Some people have been concerned to hear that in the years ahead we will need 50,000 immigrants annually to supplement our diminishing domestic labour supply.
It is important to understand that there would, in fact, be nothing new or alarming about such an inflow in the period ahead. The fact is that at the height of our boom, between 1999 and 2001, immigration was averaging almost 60,000 a year.
Whilst because of the recession immigration subsequently fell back to an annual 50,000 a year, during 2004 this inflow of labour probably rose again to, or perhaps above, 60,000, because of a combination of two factors.
This reflects a combination of increased labour demand within our economy and an increase in the supply of available labour from eastern European countries following the accession of many of them to the European Community on May 1st last.
It is also important to understand that some 40 per cent of these so-called "immigrants" are not foreigners, but are in fact Irish-born young people returning to Ireland having gaining experience during some years abroad - although this temporary flow of young people out of, and then back, to Ireland has declined by almost one-third in the past few years.

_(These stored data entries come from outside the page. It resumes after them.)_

(** C37: a query for a name the device knows gets the answer of the protocol. For a
    query that holds a name of labels of 1 to 255 bytes, at most 127 characters when
    dotted, [query_proc] is asked about exactly the dotted name; when it gives an address,
    the response is the query's header with the same id, QR set, QDCOUNT and ANCOUNT 1,
    then the question byte for byte, then one record: a pointer to the name at offset
    12, type A, class IN, ttl 32, length 4, the address. NSCOUNT and ARCOUNT are the
    query's own, though what followed the question is not copied. When it gives none, or
    there is no buffer, nothing is sent. In every case the handler returns. *)
Theorem dns_response query_proc alloc id0 id1 f0 f1 an0 an1 ns0 ns1 ar0 ar1
    ls type class rest query :
  Z.testbit f0 7 = false ->
  Forall label_ok ls -> Forall (fun l => Forall (fun c => c <> 0) l) ls ->
  zlen (dotted true ls) <= 127 -> zlen type = 2 -> zlen class = 2 -> zlen (q_name query) = 128 ->
  let question := encode_name ls ++ type ++ class in
  fst <$> dns_recv_proc query_proc alloc
            (dns_header id0 id1 f0 f1 an0 an1 ns0 ns1 ar0 ar1 ++ question ++ rest) query =
  Some (match query_proc (dotted true ls) with
        | Some addr =>
            if alloc then
              Some ([id0; id1; Z.lor f0 128; f1; 0; 1; 0; 1; ns0; ns1; ar0; ar1] ++ question ++
                    [0xC0; 0x0C; 0; 1; 0; 1; 0; 0; 0; 32; 0; 4] ++ le_bytes 4 addr)
            else None
        | None => None
        end).
Proof.
  intros Hqr Hls Hnz Hlen Ht Hc Hq. cbv zeta. unfold dns_recv_proc, sizeof_dns_header, sizeof_dns_answer.
  pose proof (parse_question ls type class rest query Hls Hnz Hlen Ht Hc Hq) as HP. cbv zeta in HP.
  set (question := encode_name ls ++ type ++ class) in *.
  pose proof (zlen_nonneg question) as Hq0. pose proof (zlen_nonneg rest).
  assert (0 < zlen question) as Hq1.
  { unfold question. rewrite !zlen_app. pose proof (zlen_nonneg (encode_name ls)). lia. }
  set (hdr := dns_header id0 id1 f0 f1 an0 an1 ns0 ns1 ar0 ar1).
  set (payload := hdr ++ question ++ rest).
  assert (zlen payload = 12 + zlen (question ++ rest)) as Hz
    by (unfold payload; rewrite zlen_app; done).
  rewrite zlen_app in Hz. destruct (Z.leb_spec (zlen payload) 12); [lia|].
  change (mem_get payload 2) with f0. rewrite Hqr.
  change (be_val (mem_read 4 2 payload)) with 1. cbn [negb Z.eqb Pos.eqb].
  change (drop (Z.to_nat 12) payload) with (question ++ rest).
  replace (zlen payload - 12) with (zlen (question ++ rest)) by (rewrite zlen_app; lia).
  destruct HP as (r & q & -> & -> & Hname & _). destruct (Z.ltb_spec (zlen question) 0); [lia|]. rewrite Hname.
  destruct (query_proc (dotted true ls)) as [addr|]; [|done]. destruct alloc; [|done].
  cbn [negb fst fmap option_fmap option_map]. do 2 f_equal.
  replace (mem_read 0 (zlen question + 12) payload) with (hdr ++ question)
    by (unfold payload; rewrite app_assoc; symmetry; apply (mem_read_mid [] (hdr ++ question) rest);
        [done|rewrite zlen_app; change (zlen hdr) with 12; lia]).
  set (n := zlen question) in *.
  assert (zlen (hdr ++ question) = 12 + n) as Hhz by (rewrite zlen_app; done).
  replace (replicate (Z.to_nat (n + 12 + 16)) 0)
    with (replicate (Z.to_nat (12 + n)) 0 ++ replicate 16 0)
    by (rewrite <- replicate_add; f_equal; lia).
  assert (zlen (replicate (Z.to_nat (12 + n)) 0) = 12 + n) as Hrz
    by (unfold zlen; rewrite length_replicate; lia).
  pose proof (mem_write_mid [] (hdr ++ question) (replicate (Z.to_nat (12 + n)) 0) (replicate 16 0) 0
    eq_refl ltac:(lia)) as Hcopy. cbn [app] in Hcopy. rewrite Hcopy.
  rewrite <- app_assoc. unfold hdr, dns_header. cbn [app].
  change (mem_get (id0 :: _) 2) with f0.
  change (mem_write 6 (be_bytes 2 1) (mem_set 2 (Z.lor f0 128)
      (id0 :: id1 :: f0 :: f1 :: 0 :: 1 :: an0 :: an1 :: ns0 :: ns1 :: ar0 :: ar1 :: question ++ replicate 16 0)))
    with (([id0; id1; Z.lor f0 128; f1; 0; 1; 0; 1; ns0; ns1; ar0; ar1] ++ question) ++ replicate 16 0 ++ []).
  rewrite mem_write_mid by (rewrite ?zlen_app; unfold n, zlen; cbn [length]; first [done | lia]).
  rewrite app_nil_r, <- app_assoc. done.
Qed.
(** ** Endpoint addresses and status bytes *)

Definition tu_edpt_dir (addr : Z) : Z := if Z.testbit addr 7 then TUSB_DIR_IN else TUSB_DIR_OUT.
Definition tu_edpt_number (addr : Z) : Z := Z.land addr 15.
Definition ep_index (addr : Z) : Z := 2 * tu_edpt_number addr + tu_edpt_dir addr.

Definition TU_EDPT_STATE_BUSY : Z := 1.
Definition TU_EDPT_STATE_STALLED : Z := 2.
Definition TU_EDPT_STATE_CLAIMED : Z := 4.

Definition ep_state (u : usb) (addr : Z) : Z := mem_get (ep_status (u_dev u)) (ep_index addr).
Definition mod_ep_state (addr : Z) (f : Z -> Z) : ST usb unit :=
  mod_dev (fun d => d <| ep_status :=
    mem_set (ep_index addr) (f (mem_get (ep_status d) (ep_index addr))) (ep_status d) |>).

(** tusb.c, on one status byte: the answer and the new byte. On this target the
    mutex is the caller's. *)
Definition tu_edpt_claim (s : Z) : bool * Z :=
  if negb (Z.land s (Z.lor TU_EDPT_STATE_BUSY TU_EDPT_STATE_CLAIMED) =? 0) then (false, s)
  else
    let available := Z.land s (Z.lor TU_EDPT_STATE_BUSY TU_EDPT_STATE_CLAIMED) =? 0 in
    (available, if available then Z.lor s TU_EDPT_STATE_CLAIMED else s).

Definition tu_edpt_release (s : Z) : bool * Z :=
  let ret := Z.land s (Z.lor TU_EDPT_STATE_CLAIMED TU_EDPT_STATE_BUSY) =? TU_EDPT_STATE_CLAIMED in
  (ret, if ret then Z.ldiff s TU_EDPT_STATE_CLAIMED else s).

(** Descriptors: [p] is an offset into the configuration descriptor's bytes. *)
Definition tu_desc_len (d : list Z) (p : Z) : Z := mem_get d p.
Definition tu_desc_type (d : list Z) (p : Z) : Z := mem_get d (p + 1).
Definition tu_desc_next (d : list Z) (p : Z) : Z := p + tu_desc_len d p.
Definition tu_desc_in_bounds (d : list Z) (p e : Z) : bool := (p <? e) && (tu_desc_next d p <=? e).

In fact, since the mid-1990s there has been virtually no net emigration by Irish people. Between 1996 and 2002 a small net outflow of about 3,000 a year was almost exactly offset by the fact that during this period returning Irish emigrants each year brought back some 2,000 children who had been born to them while they were temporarily living abroad.
When these factors are taken into account, the 50,000 "immigrants" who, we are told, will be needed in future annually in order to meet our annual employment needs, come down to less than 30,000 adult non-nationals - no more than we have in fact been accommodating annually for some years past - and, in fact, fewer than came here during the boom years around the turn of the century.
Most of the foreign nationals who have been coming here in recent years are major net contributors to our economy.
We know that in 2002 no less than three-quarters of these foreign immigrants joined our labour force, so only one-quarter of them were dependants - a far lower dependency ratio than in the case of our own Irish population. (That high proportion of workers amongst the foreign national component of our population would, of course have been even higher if the Government had permitted the asylum-seeking minority of these immigrants to work.)
This low proportion of foreign workers' dependants in Ireland - especially marked in the case of the 75,000 who by 2002 had arrived here from eastern Europe or other continents - reflects the facts that most of the dependants of these latter workers remain in and are housed, and, in the case of their children, educated in those countries, at no cost to us.
These dependants are being supported out of the remittances of their relatives working in Ireland - in the same way that so many of our own population used to be supported by Irish emigrants to Britain or the United States.
The importance today to the economies of these eastern European and overseas countries of emigrants' remittances from countries like Ireland may well be as great or greater than was the case in Ireland 60 years ago, when as much as one-eighth of all our foreign income was accounted for by the remittances of our emigrants.
Our immigrants have been drawn from a very wide range of countries. In 2002 almost 40 per cent of those foreigners usually resident here were British, 30 per cent came from other EU countries or the US, and 30 per cent were from eastern Europe or other continents.
But the geographic pattern of our immigration has now changed radically. While the EU and the US still supply 30 per cent of our immigrants, only 20 per cent of the current inflow is now British, and half now come from eastern Europe or elsewhere. Our rapidly increasing reliance on immigration for future Irish economic growth is one of the most striking features of current Irish demography.
Between 1996 and 2002 foreign nationals provided about one-quarter of the increase in our labour force.
But, because of a reduced inflow of Irish workers into employment for demographic reasons, the growth of our economy, at a hoped-for 5 per cent a year during the decade ahead, will necessitate over half of future increases in our labour force taking the form of foreign labour.
The truth is that the 1990s were a quite exceptional period for the growth of our labour supply - one that will never be repeated.
First of all, there had been a huge increase in the young married population during the 1960s and 1970s, at a time when contraception had yet to become widespread, with the result that the birth-rate was rising sharply in the 1970s.
Consequently, 20 years later, in the 1990s, an exceptionally large number of young people were emerging from our educational system. In relation to our labour force, this inflow from education was three-fifths higher than in the rest of the EU.
For the decade ahead, however, this inflow into the labour force will be declining quite rapidly - reflecting the sharp drop in the birth-rate post-1980.
Next, the drop in unemployment from its very high level in the early 1990s added a further 100,000 to the workforce, but with unemployment now only slightly above 4 per cent, there is little more to be gained from this source in the years ahead. Finally, the 1990s was a period during which very many women working at home chose to enter the labour force.
But with well over half of all married women now in the labour force, this source of additional labour is bound to start tapering off in the years ahead.
Our domestic labour shortage in the period ahead is now such that even a continuation of the inflow of foreign labour that we experienced during the Celtic Tiger years, which will double the present number of foreign nationals to about 700,000, will only yield a growth rate some two-fifths less than that of the Celtic Tiger years.